Advanced Materials Research
In research laboratories, tubular furnaces are employed for studying the properties and behaviors of advanced materials such as ceramics, composites, and carbon-based materials. Researchers can simulate various thermal environments to investigate phase transitions, crystal growth, and other material phenomena.
Heat Treatment and Annealing
Industries like metallurgy and semiconductor manufacturing utilize tubular furnaces for heat treatment processes such as annealing, brazing, and sintering. These processes involve heating materials to specific temperatures and holding them at those temperatures for controlled durations to achieve desired material properties or microstructural changes.

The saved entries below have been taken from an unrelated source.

(** * Schema introspection and DDL synthesis: a shallow embedding

    This development models the catalog-introspection code of
    [aws_db.py] (class [aws_db_connection]) and of the
    [/api/table-schemas] endpoint of [app.py], and proves properties of
    the [CREATE TABLE] text and of the index / partition metadata that
    they compute.

    The catalog is a record of the relations the SQL text reads; every
    query of the source is a function over that record, and the Python
    code around the queries is a computation in a small state-and-error
    monad that logs the statements it sends over the connection. *)

From Stdlib Require Import Ascii.
From stdpp Require Import base list strings gmap sorting.

Open Scope Z_scope.

(** ** Text helpers *)

Definition nl : string := String "010"%char EmptyString.
Definition dquote : ascii := "034"%char.
Definition semicolon : ascii := ";"%char.

(** Python truthiness of a [str]. *)
Definition truthy (s : string) : bool :=
  match s with EmptyString => false | String _ _ => true end.

(** [s.rstrip(c)] for a one-character set. *)
Fixpoint rstrip (c : ascii) (s : string) : string :=
  match s with
  | EmptyString => EmptyString
  | String a s' =>
      match rstrip c s' with
      | EmptyString => if Ascii.eqb a c then EmptyString else String a EmptyString
      | String b r => String a (String b r)
      end
  end.

(** [n] copies of the character [c]. *)
Fixpoint repeat_char (c : ascii) (n : nat) : string :=
  match n with O => EmptyString | S n' => String c (repeat_char c n') end.

(** [sep.join(parts)] *)
Definition join (sep : string) (parts : list string) : string :=
  String.concat sep parts.

(** The last character of a text, if any. *)
Fixpoint last_char (s : string) : option ascii :=
  match s with
  | EmptyString => None
  | String a EmptyString => Some a
  | String _ s' => last_char s'
  end.

Definition ends_with (suffix s : string) : Prop := ∃ p, s = p +:+ suffix.
(** * Properties *)

(** ** Lists *)

Section list_facts.
Context {A : Type} (P : A → Prop) `{!∀ x, Decision (P x)}.

Lemma filter_none (l : list A) : (∀ x, x ∈ l → ¬ P x) → filter P l = [].
Proof.
  induction l as [|a l IH]; intros Hall; [done|].
  rewrite filter_cons_False by (apply Hall; left).
  apply IH. intros x Hx. apply Hall. by right.
Qed.

Lemma filter_all (l : list A) : (∀ x, x ∈ l → P x) → filter P l = l.
Proof.
  induction l as [|a l IH]; intros Hall; [done|].
  rewrite filter_cons_True by (apply Hall; left).
  f_equal. apply IH. intros x Hx. apply Hall. by right.
Qed.
End list_facts.

(** ** The diff engine *)

Section compare_grades_facts.
Implicit Types (old cur : list Grade) (g r : Grade).
Implicit Types (m : gmap (pystr * pystr * pystr) pystr).

(** The map built by the first loop, one old grade at a time. *)
Lemma old_grades_map_snoc old g :
  old_grades_map (old ++ [g]) = <[key_of g := grade g]> (old_grades_map old).
Proof. unfold old_grades_map. by rewrite foldl_app. Qed.

Lemma old_grades_map_lookup old k :
  old_grades_map old !! k = grade <$> last (filter (λ r, key_of r = k) old).
Proof.
  induction old as [|g old IH] using rev_ind; [done|].
  rewrite old_grades_map_snoc, filter_app, lookup_insert.
  rewrite filter_cons, filter_nil.
  destruct (decide (key_of g = k)).
  - by rewrite last_snoc.
  - by rewrite app_nil_r.
Qed.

Chemical Reactions and Catalysis Studies
Tubular furnaces are integral in conducting chemical reactions at elevated temperatures for catalysis studies and chemical synthesis. They provide a controlled environment to investigate reaction kinetics, catalyst performance, and reaction mechanisms, essential for developing new processes and improving existing ones.
Graphene Production
Tubular furnaces are commonly used in the production of graphene, a two-dimensional carbon allotrope with unique properties. Techniques such as chemical vapor deposition (CVD) utilize tubular furnaces to grow graphene layers on various substrates by decomposing carbon-containing gases at high temperatures.

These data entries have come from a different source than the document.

(** * openwechat: session lifecycle and long-poll synchronisation of [Bot]

    A shallow embedding of [bot.go].  The orchestrator [Bot] is a record, its
    methods are state-passing functions over a [Bot] and a [trace] of the
    externally visible effects (remote calls through the [Caller], callback
    invocations, writes of the sync cursor).  The remote side, the methods of
    [SyncCheckResponse], the [Ret] constants and the JSON codec live outside
    [bot.go]; they are collected in the record [Env].  General results hold
    for an arbitrary [Env]; runs that end badly are exhibited on the concrete
    one of [Sample]. *)

From Stdlib Require Import ZArith List String Bool Lia.
From Stdlib Require Import Strings.Byte.
Import ListNotations.
Open Scope string_scope.
Open Scope list_scope.

(** ** Errors *)

(** [type Ret int]; a [Ret] value is itself an [error]. *)
Definition Ret := Z.

(** Non-nil values of Go's [error] interface.  A nil error is [None] of
    [option error]. *)
Inductive error : Type :=
| RetError (r : Ret)                      (* a Ret used as an error value *)
| errors_New (msg : string)               (* errors.New(msg) *)
| Wrapped (msg : string) (inner : error). (* an error whose Unwrap is inner *)

(** [errors.As(err, &ret)] with [var ret Ret]: the first [Ret] met along the
    Unwrap chain, if any. *)
Fixpoint errors_As_Ret (e : error) : option Ret :=
  match e with
  | RetError r => Some r
  | errors_New _ => None
  | Wrapped _ inner => errors_As_Ret inner
  end.

(** ** Session data *)

(** Modelled from the spec: the Sync Cursor is an opaque token returned by the
    service; its declaration is not part of [bot.go]. *)
Definition SyncKey := string.

(** Modelled from the spec: the contact object model is external; a user is
    identified by an opaque name. *)
Definition User := string.

(** Modelled from the spec: the message payload schema is external; an event
    is an opaque payload. *)
Definition Message := string.
(** * pixel_pusher_gen: prompt-to-sprite generator

    A shallow embedding of [scripts/pixel_pusher_gen.py] and the properties
    of its colour resolver, shape resolver, renderer and command line.

    Python values are modelled as the script uses them:
    - a [str] is a sequence of Unicode code points ([list N]); lone
      surrogates are ordinary elements of it, as in CPython;
    - [bytes] are a [list N] of values below 256;
    - an exception is a value of [exn], and a call that may raise returns a
      [result];
    - the drawing context is the list of primitive operations it received. *)

From Stdlib Require Import List NArith Ascii String DecimalString Bool Arith Lia.
Import ListNotations.

Local Open Scope list_scope.
Local Open Scope N_scope.

(** ** Python runtime: exceptions, [str], [bytes] *)

Module Py.

Inductive exn : Type :=
| UnicodeEncodeError
| ValueError
| OSError
| SystemExit (status : N).

Inductive result (A : Type) : Type :=
| Ok (a : A)
| Raise (e : exn).
Arguments Ok {A} a.
Arguments Raise {A} e.

Definition bind {A B} (m : result A) (k : A -> result B) : result B :=
  match m with
  | Ok a => k a
  | Raise e => Raise e
  end.

Definition str := list N.
Definition bytes := list N.

(** A string literal of the script, as code points. *)
Definition lit (s : string) : str :=
  map N_of_ascii (list_ascii_of_string s).
Arguments lit s%_string.

(** [x.startswith(prefix)] on code points. *)
Fixpoint startswith (prefix s : str) : bool :=
  match prefix, s with
  | [], _ => true
  | _ :: _, [] => false
  | a :: prefix', b :: s' => (a =? b) && startswith prefix' s'
  end.

(** [sub in s]: substring membership. *)
Fixpoint contains (s sub : str) : bool :=
  startswith sub s ||
  match s with
  | [] => false
  | _ :: s' => contains s' sub
  end.

(** [any(x in s for x in subs)]. *)
Definition any_in (subs : list str) (s : str) : bool :=
  existsb (contains s) subs.

Definition is_ascii (c : N) : bool := c <? 128.
Definition is_surrogate (c : N) : bool := (0xD800 <=? c) && (c <=? 0xDFFF).

Definition ascii_lower (c : N) : N :=
  if (65 <=? c) && (c <=? 90) then c + 32 else c.

Section Lower.
(** The lower-case mapping of the Unicode character database for the
    cased code points outside ASCII (the table behind CPython's
    [_PyUnicode_ToLowerFull], with the context rule for capital sigma):
    it receives the whole string, the position and the code point, and
    gives the code points that replace it.  The table is data of the
    interpreter, not of this repository. *)
Variable to_lower_full : str -> nat -> N -> str.

(** One code point of [str.lower()].  ASCII letters are folded
    arithmetically; surrogates are uncased and stay as they are. *)
Definition lower_ucs4 (s : str) (i : nat) (c : N) : str :=
  if is_ascii c then [ascii_lower c]
  else if is_surrogate c then [c]
  else to_lower_full s i c.

Fixpoint lower_from (s : str) (i : nat) (rest : str) : str :=
  match rest with
  | [] => []
  | c :: rest' => lower_ucs4 s i c ++ lower_from s (S i) rest'
  end.

(** [s.lower()]. *)
Definition lower (s : str) : str := lower_from s 0 s.
End Lower.

(** [s.encode()]: UTF-8, strict error handler.  A surrogate code point
    cannot be encoded and raises [UnicodeEncodeError]. *)
Definition utf8_char (c : N) : result bytes :=
  if c <? 0x80 then Ok [c]
  else if c <? 0x800 then
    Ok [N.lor 0xC0 (N.shiftr c 6); N.lor 0x80 (N.land c 0x3F)]
  else if is_surrogate c then Raise UnicodeEncodeError
  else if c <? 0x10000 then
    Ok [N.lor 0xE0 (N.shiftr c 12);
        N.lor 0x80 (N.land (N.shiftr c 6) 0x3F);
        N.lor 0x80 (N.land c 0x3F)]
  else
    Ok [N.lor 0xF0 (N.land (N.shiftr c 18) 0x07);
        N.lor 0x80 (N.land (N.shiftr c 12) 0x3F);
        N.lor 0x80 (N.land (N.shiftr c 6) 0x3F);
        N.lor 0x80 (N.land c 0x3F)].

Fixpoint encode (s : str) : result bytes :=
  match s with
  | [] => Ok []
  | c :: s' =>
      bind (utf8_char c) (fun b =>
      bind (encode s') (fun bs => Ok (b ++ bs)))
  end.

(** Value of one hexadecimal digit, as [int(_, 16)] reads it. *)
Definition hex_value (c : N) : option N :=
  if (48 <=? c) && (c <=? 57) then Some (c - 48)
  else if (97 <=? c) && (c <=? 102) then Some (c - 87)
  else if (65 <=? c) && (c <=? 70) then Some (c - 55)
  else None.

Fixpoint int16_acc (acc : N) (s : str) : result N :=
  match s with
  | [] => Ok acc
  | c :: s' =>
      match hex_value c with
      | Some d => int16_acc (16 * acc + d) s'
      | None => Raise ValueError
      end
  end.

(** [int(s, 16)] on runs of hexadecimal digits, the only strings the
    script passes to it: the digits are read most significant first, and
    the empty string or a character that is no digit raises [ValueError].
    (Signs, blanks, underscores and a [0x] prefix, which Python also
    accepts, are not modelled.) *)
Definition int16 (s : str) : result N :=
  match s with
  | [] => Raise ValueError
  | _ => int16_acc 0 s
  end.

Crystallization and Crystal Growth
In fields like crystallography and semiconductor research, tubular furnaces are employed for crystallization and crystal growth processes. By precisely controlling temperature gradients and growth conditions, researchers can grow large, high-quality crystals essential for various applications including electronics, optics, and photonics.
Laboratory Scale Testing
Tubular furnaces serve as versatile tools in research laboratories for conducting experiments across disciplines such as materials science, chemistry, and physics. They enable researchers to explore a wide range of temperature-dependent phenomena, facilitating fundamental research and innovation.
Solar Cell Fabrication
Tubular furnaces play a role in the fabrication of solar cells, particularly in processes like diffusion, deposition, and annealing of semiconductor materials. These processes are critical for optimizing the performance and efficiency of solar cell devices.

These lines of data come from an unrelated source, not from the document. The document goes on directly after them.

(** * The service supervisor of [init_advanced.c]

    A shallow embedding of the service management part of
    [exercises/advanced/09_custom_init/src/init_advanced.c]: the service
    table, [start_service], [stop_service], [restart_service],
    [start_all_services], [stop_all_services], [check_services],
    [reap_children], the three signal handlers, the watchdog helpers,
    [load_services], [do_shutdown] and the main loop.

    The supervisor is one process.  Its global variables form the record
    [world]; every C function becomes a function from [world] to [world]
    (with the C return value next to it where there is one).  System calls
    are not executed: each one appends an [event] to the [trace] of the
    world and takes its result from an environment [env], a family of
    oracles that see the trace so far.  All statements are proved for every
    environment unless they say otherwise.

    Console and log-file output ([log_msg], [printf], the closing line of
    the log file) changes no variable of the supervisor and is left out. *)

From Stdlib Require Import ZArith String Ascii List Bool Lia.
From stdpp Require Import base list strings.
Import ListNotations.

Local Open Scope string_scope.
Local Open Scope list_scope.
Local Open Scope Z_scope.

(** ** Constants *)

Definition MAX_SERVICES : nat := 32.
Definition MAX_LINE : nat := 256.
Definition MAX_NAME : nat := 64.
Definition MAX_PATH : nat := 256.

Definition SERVICES_DIR : string := "/etc/init.d".

Definition RUNLEVEL_SINGLE : Z := 1.
Definition RUNLEVEL_FULL : Z := 5.

Definition SVC_STOPPED : Z := 0.
Definition SVC_STARTING : Z := 1.
Definition SVC_RUNNING : Z := 2.
Definition SVC_STOPPING : Z := 3.
Definition SVC_FAILED : Z := 4.

Definition SVC_FLAG_RESPAWN : Z := Z.shiftl 1 0.
Definition SVC_FLAG_WAIT : Z := Z.shiftl 1 1.
Definition SVC_FLAG_CRITICAL : Z := Z.shiftl 1 2.
Definition SVC_FLAG_ONESHOT : Z := Z.shiftl 1 3.

(** [S_IXUSR] of [<sys/stat.h>], octal 0100. *)
Definition S_IXUSR : Z := 64.

(** ** Data *)

(** [struct service].  The [depends] array and [depend_count] are never
    read or written after the initial [memset] and are left out.  The C
    [int] fields are integers here; the only arithmetic on them is
    [restart_count++], which runs under [restart_count < max_restarts] and
    so stays within [int]. *)
Record service : Type := Service {
  name : string;
  cmd : string;
  pidfile : string;
  runlevel : Z;
  flags : Z;
  state : Z;
  pid : Z;
  start_time : Z;
  restart_count : Z;
  max_restarts : Z;
  restart_delay : Z
}.

(** What [memset (svc, 0, sizeof *svc)] leaves. *)
Definition zero_service : service :=
  Service "" "" "" 0 0 0 0 0 0 0 0.

Definition set_name (v : string) (s : service) : service :=
  Service v (cmd s) (pidfile s) (runlevel s) (flags s) (state s) (pid s)
          (start_time s) (restart_count s) (max_restarts s) (restart_delay s).
Definition set_cmd (v : string) (s : service) : service :=
  Service (name s) v (pidfile s) (runlevel s) (flags s) (state s) (pid s)
          (start_time s) (restart_count s) (max_restarts s) (restart_delay s).
Definition set_runlevel (v : Z) (s : service) : service :=
  Service (name s) (cmd s) (pidfile s) v (flags s) (state s) (pid s)
          (start_time s) (restart_count s) (max_restarts s) (restart_delay s).
Definition set_flags (v : Z) (s : service) : service :=
  Service (name s) (cmd s) (pidfile s) (runlevel s) v (state s) (pid s)
          (start_time s) (restart_count s) (max_restarts s) (restart_delay s).
Definition set_state (v : Z) (s : service) : service :=
  Service (name s) (cmd s) (pidfile s) (runlevel s) (flags s) v (pid s)
          (start_time s) (restart_count s) (max_restarts s) (restart_delay s).
Definition set_pid (v : Z) (s : service) : service :=
  Service (name s) (cmd s) (pidfile s) (runlevel s) (flags s) (state s) v
          (start_time s) (restart_count s) (max_restarts s) (restart_delay s).
Definition set_start_time (v : Z) (s : service) : service :=
  Service (name s) (cmd s) (pidfile s) (runlevel s) (flags s) (state s) (pid s)
          v (restart_count s) (max_restarts s) (restart_delay s).
Definition set_restart_count (v : Z) (s : service) : service :=
  Service (name s) (cmd s) (pidfile s) (runlevel s) (flags s) (state s) (pid s)
          (start_time s) v (max_restarts s) (restart_delay s).
Definition set_pidfile (v : string) (s : service) : service :=
  Service (name s) (cmd s) v (runlevel s) (flags s) (state s) (pid s)
          (start_time s) (restart_count s) (max_restarts s) (restart_delay s).
Definition set_max_restarts (v : Z) (s : service) : service :=
  Service (name s) (cmd s) (pidfile s) (runlevel s) (flags s) (state s) (pid s)
          (start_time s) (restart_count s) v (restart_delay s).
Definition set_restart_delay (v : Z) (s : service) : service :=
  Service (name s) (cmd s) (pidfile s) (runlevel s) (flags s) (state s) (pid s)
          (start_time s) (restart_count s) (max_restarts s) v.

(** [svc->flags & f], as a truth value. *)
Definition has_flag (s : service) (f : Z) : bool :=
  negb (Z.land (flags s) f =? 0).

(** The signals the program names. *)
Inductive signal : Type :=
  SIGHUP | SIGINT | SIGKILL | SIGUSR1 | SIGTERM | SIGCHLD.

Carbonization and Pyrolysis
Tubular furnaces are utilized in carbonization and pyrolysis processes to convert organic materials into carbonaceous products. This is important in various industries, including carbon fiber production, waste treatment, and energy conversion.
Powder Metallurgy
In powder metallurgy, tubular furnaces are used for processes such as powder compaction, sintering, and alloying. These processes involve heating powdered metals to high temperatures to form dense, solid components with specific mechanical and physical properties.